▶ [Goal of the exercise]:
From the entries below, gather each line containing the word "TransactionsPool".

+++ Data to process

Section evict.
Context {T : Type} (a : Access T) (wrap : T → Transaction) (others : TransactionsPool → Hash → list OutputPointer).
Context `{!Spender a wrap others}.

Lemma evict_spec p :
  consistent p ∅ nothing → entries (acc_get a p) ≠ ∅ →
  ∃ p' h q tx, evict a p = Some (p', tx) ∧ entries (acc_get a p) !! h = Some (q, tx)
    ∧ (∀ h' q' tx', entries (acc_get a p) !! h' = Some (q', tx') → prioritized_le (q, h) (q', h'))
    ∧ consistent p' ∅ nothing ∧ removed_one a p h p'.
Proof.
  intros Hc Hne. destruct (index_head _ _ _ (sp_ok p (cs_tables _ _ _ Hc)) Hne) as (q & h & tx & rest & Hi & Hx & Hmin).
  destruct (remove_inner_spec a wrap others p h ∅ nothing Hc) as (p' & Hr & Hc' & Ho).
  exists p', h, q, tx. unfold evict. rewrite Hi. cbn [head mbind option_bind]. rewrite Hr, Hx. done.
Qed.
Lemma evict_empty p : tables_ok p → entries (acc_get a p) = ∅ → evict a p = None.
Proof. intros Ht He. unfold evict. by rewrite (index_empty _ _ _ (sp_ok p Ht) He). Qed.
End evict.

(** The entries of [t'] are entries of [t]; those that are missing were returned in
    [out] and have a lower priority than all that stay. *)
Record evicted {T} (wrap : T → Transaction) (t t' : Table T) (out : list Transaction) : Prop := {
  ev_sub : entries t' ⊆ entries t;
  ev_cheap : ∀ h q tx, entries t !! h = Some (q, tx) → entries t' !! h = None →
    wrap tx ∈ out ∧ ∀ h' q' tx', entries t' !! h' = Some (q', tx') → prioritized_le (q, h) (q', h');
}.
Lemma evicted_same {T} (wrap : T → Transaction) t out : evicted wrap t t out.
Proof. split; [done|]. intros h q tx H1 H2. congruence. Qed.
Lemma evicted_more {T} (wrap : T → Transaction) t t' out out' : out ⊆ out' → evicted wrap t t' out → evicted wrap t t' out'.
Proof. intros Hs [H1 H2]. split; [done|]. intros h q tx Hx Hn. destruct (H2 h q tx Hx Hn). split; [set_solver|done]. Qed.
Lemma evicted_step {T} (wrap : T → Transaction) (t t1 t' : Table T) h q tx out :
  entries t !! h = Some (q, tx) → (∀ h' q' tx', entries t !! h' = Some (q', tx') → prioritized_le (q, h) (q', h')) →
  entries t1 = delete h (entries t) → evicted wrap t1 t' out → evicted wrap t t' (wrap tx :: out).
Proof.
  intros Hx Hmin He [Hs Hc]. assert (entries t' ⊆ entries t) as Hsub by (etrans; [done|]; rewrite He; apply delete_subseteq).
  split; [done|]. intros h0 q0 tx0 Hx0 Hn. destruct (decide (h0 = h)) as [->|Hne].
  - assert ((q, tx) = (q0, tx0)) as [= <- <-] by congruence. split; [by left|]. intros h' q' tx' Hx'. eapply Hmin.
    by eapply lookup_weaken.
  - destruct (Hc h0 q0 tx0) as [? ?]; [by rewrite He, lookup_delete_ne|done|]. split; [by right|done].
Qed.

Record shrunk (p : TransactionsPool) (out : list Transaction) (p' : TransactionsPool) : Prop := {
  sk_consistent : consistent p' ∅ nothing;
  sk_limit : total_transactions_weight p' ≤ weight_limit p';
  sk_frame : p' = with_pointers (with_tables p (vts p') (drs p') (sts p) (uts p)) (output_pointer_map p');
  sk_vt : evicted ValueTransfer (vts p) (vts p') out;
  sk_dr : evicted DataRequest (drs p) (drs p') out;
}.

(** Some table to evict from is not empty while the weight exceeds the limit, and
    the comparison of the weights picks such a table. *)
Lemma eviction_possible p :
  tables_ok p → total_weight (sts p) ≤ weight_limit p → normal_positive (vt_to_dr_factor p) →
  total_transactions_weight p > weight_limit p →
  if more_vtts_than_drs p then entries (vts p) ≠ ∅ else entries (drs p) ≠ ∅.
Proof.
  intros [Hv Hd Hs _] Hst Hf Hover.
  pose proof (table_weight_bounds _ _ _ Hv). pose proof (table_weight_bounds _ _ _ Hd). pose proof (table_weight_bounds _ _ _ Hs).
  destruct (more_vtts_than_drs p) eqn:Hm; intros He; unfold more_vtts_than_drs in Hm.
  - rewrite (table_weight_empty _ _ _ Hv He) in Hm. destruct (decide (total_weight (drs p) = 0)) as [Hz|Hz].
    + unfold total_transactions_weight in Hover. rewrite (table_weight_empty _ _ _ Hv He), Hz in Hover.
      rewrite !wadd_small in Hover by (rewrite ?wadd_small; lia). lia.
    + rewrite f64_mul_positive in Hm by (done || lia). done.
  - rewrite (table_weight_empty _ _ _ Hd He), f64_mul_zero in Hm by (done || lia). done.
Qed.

++++++

▶ [Worked solution]:
Context {T : Type} (a : Access T) (wrap : T → Transaction) (others : TransactionsPool → Hash → list OutputPointer).
Record shrunk (p : TransactionsPool) (out : list Transaction) (p' : TransactionsPool) : Prop := {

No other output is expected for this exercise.